Stored items:
***
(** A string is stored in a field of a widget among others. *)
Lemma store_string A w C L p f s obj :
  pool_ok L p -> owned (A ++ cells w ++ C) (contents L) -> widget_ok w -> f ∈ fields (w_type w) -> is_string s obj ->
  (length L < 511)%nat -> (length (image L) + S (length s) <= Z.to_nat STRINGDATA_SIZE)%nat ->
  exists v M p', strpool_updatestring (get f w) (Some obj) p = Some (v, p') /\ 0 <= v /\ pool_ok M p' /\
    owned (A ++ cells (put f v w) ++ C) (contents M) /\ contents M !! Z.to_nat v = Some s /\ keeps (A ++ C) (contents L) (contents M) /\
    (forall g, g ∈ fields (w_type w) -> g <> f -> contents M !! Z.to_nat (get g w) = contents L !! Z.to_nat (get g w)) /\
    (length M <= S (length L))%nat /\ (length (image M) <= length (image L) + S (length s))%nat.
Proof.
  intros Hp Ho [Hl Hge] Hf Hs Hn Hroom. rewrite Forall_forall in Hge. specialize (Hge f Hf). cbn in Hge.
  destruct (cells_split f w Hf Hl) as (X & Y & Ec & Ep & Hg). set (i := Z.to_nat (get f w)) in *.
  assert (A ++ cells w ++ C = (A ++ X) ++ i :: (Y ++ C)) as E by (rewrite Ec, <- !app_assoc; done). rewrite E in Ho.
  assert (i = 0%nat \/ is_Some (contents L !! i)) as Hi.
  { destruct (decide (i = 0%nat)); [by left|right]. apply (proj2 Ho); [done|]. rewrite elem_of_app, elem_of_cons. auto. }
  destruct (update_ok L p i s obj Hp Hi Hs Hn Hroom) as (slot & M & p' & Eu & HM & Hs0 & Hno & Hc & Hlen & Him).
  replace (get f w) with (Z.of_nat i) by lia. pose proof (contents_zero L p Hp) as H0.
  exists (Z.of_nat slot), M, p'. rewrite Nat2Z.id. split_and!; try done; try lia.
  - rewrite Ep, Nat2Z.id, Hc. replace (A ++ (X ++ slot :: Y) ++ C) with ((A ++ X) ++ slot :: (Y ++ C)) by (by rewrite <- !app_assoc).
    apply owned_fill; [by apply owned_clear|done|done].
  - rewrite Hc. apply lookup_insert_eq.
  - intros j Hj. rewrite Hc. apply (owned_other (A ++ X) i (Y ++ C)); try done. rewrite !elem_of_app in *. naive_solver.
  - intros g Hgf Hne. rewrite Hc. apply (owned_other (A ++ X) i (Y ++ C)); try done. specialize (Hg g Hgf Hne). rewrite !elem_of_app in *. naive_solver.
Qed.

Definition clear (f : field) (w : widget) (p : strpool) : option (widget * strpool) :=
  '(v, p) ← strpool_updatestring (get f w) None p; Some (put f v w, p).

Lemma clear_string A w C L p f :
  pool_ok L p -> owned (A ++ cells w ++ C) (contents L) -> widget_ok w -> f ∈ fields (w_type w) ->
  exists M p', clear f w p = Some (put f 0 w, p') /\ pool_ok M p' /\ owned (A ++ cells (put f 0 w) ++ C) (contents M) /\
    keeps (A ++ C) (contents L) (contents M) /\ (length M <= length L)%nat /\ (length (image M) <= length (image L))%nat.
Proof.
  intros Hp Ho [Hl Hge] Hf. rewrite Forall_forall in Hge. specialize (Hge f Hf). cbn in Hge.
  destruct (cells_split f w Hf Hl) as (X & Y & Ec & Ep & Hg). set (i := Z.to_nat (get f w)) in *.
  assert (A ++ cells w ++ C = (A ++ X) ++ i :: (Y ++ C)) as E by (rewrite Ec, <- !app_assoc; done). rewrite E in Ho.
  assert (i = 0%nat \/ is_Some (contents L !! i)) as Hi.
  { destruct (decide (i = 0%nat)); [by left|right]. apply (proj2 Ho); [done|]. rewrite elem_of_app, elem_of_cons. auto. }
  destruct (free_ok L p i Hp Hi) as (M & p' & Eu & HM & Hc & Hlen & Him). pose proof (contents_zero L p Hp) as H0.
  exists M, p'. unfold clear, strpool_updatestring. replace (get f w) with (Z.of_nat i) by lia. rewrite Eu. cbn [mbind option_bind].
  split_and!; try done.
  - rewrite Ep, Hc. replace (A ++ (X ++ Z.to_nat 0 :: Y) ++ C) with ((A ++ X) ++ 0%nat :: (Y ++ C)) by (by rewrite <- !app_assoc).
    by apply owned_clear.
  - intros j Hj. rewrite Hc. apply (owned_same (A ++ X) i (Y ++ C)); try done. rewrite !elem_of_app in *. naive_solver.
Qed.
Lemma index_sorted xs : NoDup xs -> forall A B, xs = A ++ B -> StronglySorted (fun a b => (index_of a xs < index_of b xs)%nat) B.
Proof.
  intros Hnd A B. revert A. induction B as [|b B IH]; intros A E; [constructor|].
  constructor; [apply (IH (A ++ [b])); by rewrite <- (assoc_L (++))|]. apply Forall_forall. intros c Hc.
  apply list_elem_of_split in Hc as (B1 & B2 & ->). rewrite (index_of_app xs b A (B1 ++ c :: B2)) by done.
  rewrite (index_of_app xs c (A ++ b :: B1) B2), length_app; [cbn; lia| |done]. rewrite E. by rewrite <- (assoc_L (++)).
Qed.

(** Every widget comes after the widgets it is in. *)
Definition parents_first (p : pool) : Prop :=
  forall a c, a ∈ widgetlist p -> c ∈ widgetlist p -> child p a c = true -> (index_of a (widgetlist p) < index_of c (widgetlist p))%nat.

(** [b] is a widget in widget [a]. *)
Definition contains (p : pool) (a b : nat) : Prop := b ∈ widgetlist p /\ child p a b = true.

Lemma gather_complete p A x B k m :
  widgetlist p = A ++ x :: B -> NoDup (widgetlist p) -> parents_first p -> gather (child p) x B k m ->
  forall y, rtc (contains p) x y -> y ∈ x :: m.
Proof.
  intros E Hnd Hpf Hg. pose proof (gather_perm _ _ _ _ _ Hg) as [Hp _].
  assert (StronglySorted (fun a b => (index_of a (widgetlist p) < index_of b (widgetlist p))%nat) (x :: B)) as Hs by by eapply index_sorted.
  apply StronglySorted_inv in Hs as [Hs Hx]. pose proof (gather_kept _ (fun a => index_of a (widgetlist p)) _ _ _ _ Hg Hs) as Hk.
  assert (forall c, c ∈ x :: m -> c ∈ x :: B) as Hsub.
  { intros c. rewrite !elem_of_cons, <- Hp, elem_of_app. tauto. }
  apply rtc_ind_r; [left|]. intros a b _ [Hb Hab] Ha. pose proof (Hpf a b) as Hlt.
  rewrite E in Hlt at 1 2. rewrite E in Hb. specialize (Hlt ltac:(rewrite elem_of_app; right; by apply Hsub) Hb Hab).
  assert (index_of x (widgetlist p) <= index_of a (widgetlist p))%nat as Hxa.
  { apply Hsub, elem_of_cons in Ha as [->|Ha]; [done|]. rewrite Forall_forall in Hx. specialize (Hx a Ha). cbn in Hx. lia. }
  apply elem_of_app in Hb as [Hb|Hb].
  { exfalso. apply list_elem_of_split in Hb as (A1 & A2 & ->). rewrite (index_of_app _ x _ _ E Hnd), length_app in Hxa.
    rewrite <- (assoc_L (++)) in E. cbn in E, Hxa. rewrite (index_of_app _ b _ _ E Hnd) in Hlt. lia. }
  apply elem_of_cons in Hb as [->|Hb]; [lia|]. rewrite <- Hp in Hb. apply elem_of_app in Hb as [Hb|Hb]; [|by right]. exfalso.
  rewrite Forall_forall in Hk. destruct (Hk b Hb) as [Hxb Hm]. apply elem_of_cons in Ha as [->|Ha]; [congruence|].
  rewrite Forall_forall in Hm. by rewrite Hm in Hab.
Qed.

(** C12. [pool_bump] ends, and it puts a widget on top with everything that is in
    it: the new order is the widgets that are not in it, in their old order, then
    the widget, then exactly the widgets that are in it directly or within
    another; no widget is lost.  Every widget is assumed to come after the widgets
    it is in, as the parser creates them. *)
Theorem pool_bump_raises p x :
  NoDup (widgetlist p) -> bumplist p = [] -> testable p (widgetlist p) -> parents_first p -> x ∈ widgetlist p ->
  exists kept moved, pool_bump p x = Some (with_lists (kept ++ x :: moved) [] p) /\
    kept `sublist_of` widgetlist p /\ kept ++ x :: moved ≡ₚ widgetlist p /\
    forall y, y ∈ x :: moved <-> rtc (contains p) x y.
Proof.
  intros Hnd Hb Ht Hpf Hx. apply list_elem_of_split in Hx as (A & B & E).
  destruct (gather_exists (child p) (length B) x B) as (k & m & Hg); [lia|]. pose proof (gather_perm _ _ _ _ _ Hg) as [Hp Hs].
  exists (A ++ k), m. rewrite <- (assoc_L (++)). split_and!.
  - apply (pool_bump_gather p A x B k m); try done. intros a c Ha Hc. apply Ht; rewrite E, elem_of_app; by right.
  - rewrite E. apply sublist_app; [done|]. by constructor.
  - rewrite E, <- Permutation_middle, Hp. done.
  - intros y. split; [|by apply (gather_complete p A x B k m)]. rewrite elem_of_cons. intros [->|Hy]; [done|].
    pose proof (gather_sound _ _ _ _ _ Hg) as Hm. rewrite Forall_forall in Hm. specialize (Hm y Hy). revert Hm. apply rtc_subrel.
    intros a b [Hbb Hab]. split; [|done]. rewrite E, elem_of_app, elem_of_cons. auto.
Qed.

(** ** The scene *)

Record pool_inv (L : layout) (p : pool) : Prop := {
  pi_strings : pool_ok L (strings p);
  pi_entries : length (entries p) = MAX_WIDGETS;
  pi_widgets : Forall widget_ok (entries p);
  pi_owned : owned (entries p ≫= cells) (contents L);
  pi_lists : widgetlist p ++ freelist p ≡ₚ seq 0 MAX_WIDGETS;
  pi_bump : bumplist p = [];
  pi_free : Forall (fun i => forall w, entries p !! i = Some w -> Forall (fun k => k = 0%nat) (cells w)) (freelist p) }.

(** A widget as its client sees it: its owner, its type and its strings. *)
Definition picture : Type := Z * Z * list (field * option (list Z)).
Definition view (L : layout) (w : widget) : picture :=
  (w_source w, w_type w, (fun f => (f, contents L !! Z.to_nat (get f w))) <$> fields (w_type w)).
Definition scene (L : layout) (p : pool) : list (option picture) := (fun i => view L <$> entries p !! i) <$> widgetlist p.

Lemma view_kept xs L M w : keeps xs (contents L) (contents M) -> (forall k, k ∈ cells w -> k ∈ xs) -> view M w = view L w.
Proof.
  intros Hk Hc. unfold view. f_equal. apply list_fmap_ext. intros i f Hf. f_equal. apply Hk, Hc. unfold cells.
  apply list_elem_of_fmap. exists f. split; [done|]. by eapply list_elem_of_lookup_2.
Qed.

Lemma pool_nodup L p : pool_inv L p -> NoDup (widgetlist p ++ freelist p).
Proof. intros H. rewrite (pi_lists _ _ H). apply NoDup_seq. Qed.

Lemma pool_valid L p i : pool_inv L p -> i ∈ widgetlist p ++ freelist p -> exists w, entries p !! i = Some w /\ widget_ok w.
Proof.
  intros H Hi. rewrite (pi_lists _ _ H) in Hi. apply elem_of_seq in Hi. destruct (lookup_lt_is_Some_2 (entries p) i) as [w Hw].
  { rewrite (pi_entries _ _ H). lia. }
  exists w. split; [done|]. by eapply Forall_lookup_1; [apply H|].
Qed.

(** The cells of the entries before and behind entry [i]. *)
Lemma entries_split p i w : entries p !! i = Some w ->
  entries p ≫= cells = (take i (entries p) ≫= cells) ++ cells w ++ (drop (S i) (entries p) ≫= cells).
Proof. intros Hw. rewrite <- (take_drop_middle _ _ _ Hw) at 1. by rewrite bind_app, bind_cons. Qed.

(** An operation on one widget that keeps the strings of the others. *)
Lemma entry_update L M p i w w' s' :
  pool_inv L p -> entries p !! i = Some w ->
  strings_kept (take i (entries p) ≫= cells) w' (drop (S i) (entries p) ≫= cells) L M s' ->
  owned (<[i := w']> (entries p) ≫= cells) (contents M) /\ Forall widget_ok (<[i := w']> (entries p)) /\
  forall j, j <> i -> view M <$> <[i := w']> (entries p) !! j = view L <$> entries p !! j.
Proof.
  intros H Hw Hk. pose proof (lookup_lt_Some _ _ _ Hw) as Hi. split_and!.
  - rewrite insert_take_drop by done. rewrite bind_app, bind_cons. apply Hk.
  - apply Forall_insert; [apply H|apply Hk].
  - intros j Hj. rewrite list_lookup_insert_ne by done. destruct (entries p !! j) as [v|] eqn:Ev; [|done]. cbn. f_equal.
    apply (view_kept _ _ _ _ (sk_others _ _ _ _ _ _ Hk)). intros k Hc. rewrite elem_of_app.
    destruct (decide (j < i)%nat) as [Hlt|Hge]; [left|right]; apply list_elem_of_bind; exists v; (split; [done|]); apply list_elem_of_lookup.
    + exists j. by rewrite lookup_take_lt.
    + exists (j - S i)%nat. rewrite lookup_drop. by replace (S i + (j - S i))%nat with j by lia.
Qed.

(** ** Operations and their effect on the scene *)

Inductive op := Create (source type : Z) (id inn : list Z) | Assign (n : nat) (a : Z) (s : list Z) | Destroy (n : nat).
***
● The task:
Up to and including the line that holds "replace (get f w) with (Z.of_nat i) by lia. pose", reproduce the records above exactly from their first line, and give nothing else.

● Response box:
(** A string is stored in a field of a widget among others. *)
Lemma store_string A w C L p f s obj :
  pool_ok L p -> owned (A ++ cells w ++ C) (contents L) -> widget_ok w -> f ∈ fields (w_type w) -> is_string s obj ->
  (length L < 511)%nat -> (length (image L) + S (length s) <= Z.to_nat STRINGDATA_SIZE)%nat ->
  exists v M p', strpool_updatestring (get f w) (Some obj) p = Some (v, p') /\ 0 <= v /\ pool_ok M p' /\
    owned (A ++ cells (put f v w) ++ C) (contents M) /\ contents M !! Z.to_nat v = Some s /\ keeps (A ++ C) (contents L) (contents M) /\
    (forall g, g ∈ fields (w_type w) -> g <> f -> contents M !! Z.to_nat (get g w) = contents L !! Z.to_nat (get g w)) /\
    (length M <= S (length L))%nat /\ (length (image M) <= length (image L) + S (length s))%nat.
Proof.
  intros Hp Ho [Hl Hge] Hf Hs Hn Hroom. rewrite Forall_forall in Hge. specialize (Hge f Hf). cbn in Hge.
  destruct (cells_split f w Hf Hl) as (X & Y & Ec & Ep & Hg). set (i := Z.to_nat (get f w)) in *.
  assert (A ++ cells w ++ C = (A ++ X) ++ i :: (Y ++ C)) as E by (rewrite Ec, <- !app_assoc; done). rewrite E in Ho.
  assert (i = 0%nat \/ is_Some (contents L !! i)) as Hi.
  { destruct (decide (i = 0%nat)); [by left|right]. apply (proj2 Ho); [done|]. rewrite elem_of_app, elem_of_cons. auto. }
  destruct (update_ok L p i s obj Hp Hi Hs Hn Hroom) as (slot & M & p' & Eu & HM & Hs0 & Hno & Hc & Hlen & Him).
  replace (get f w) with (Z.of_nat i) by lia. pose proof (contents_zero L p Hp) as H0.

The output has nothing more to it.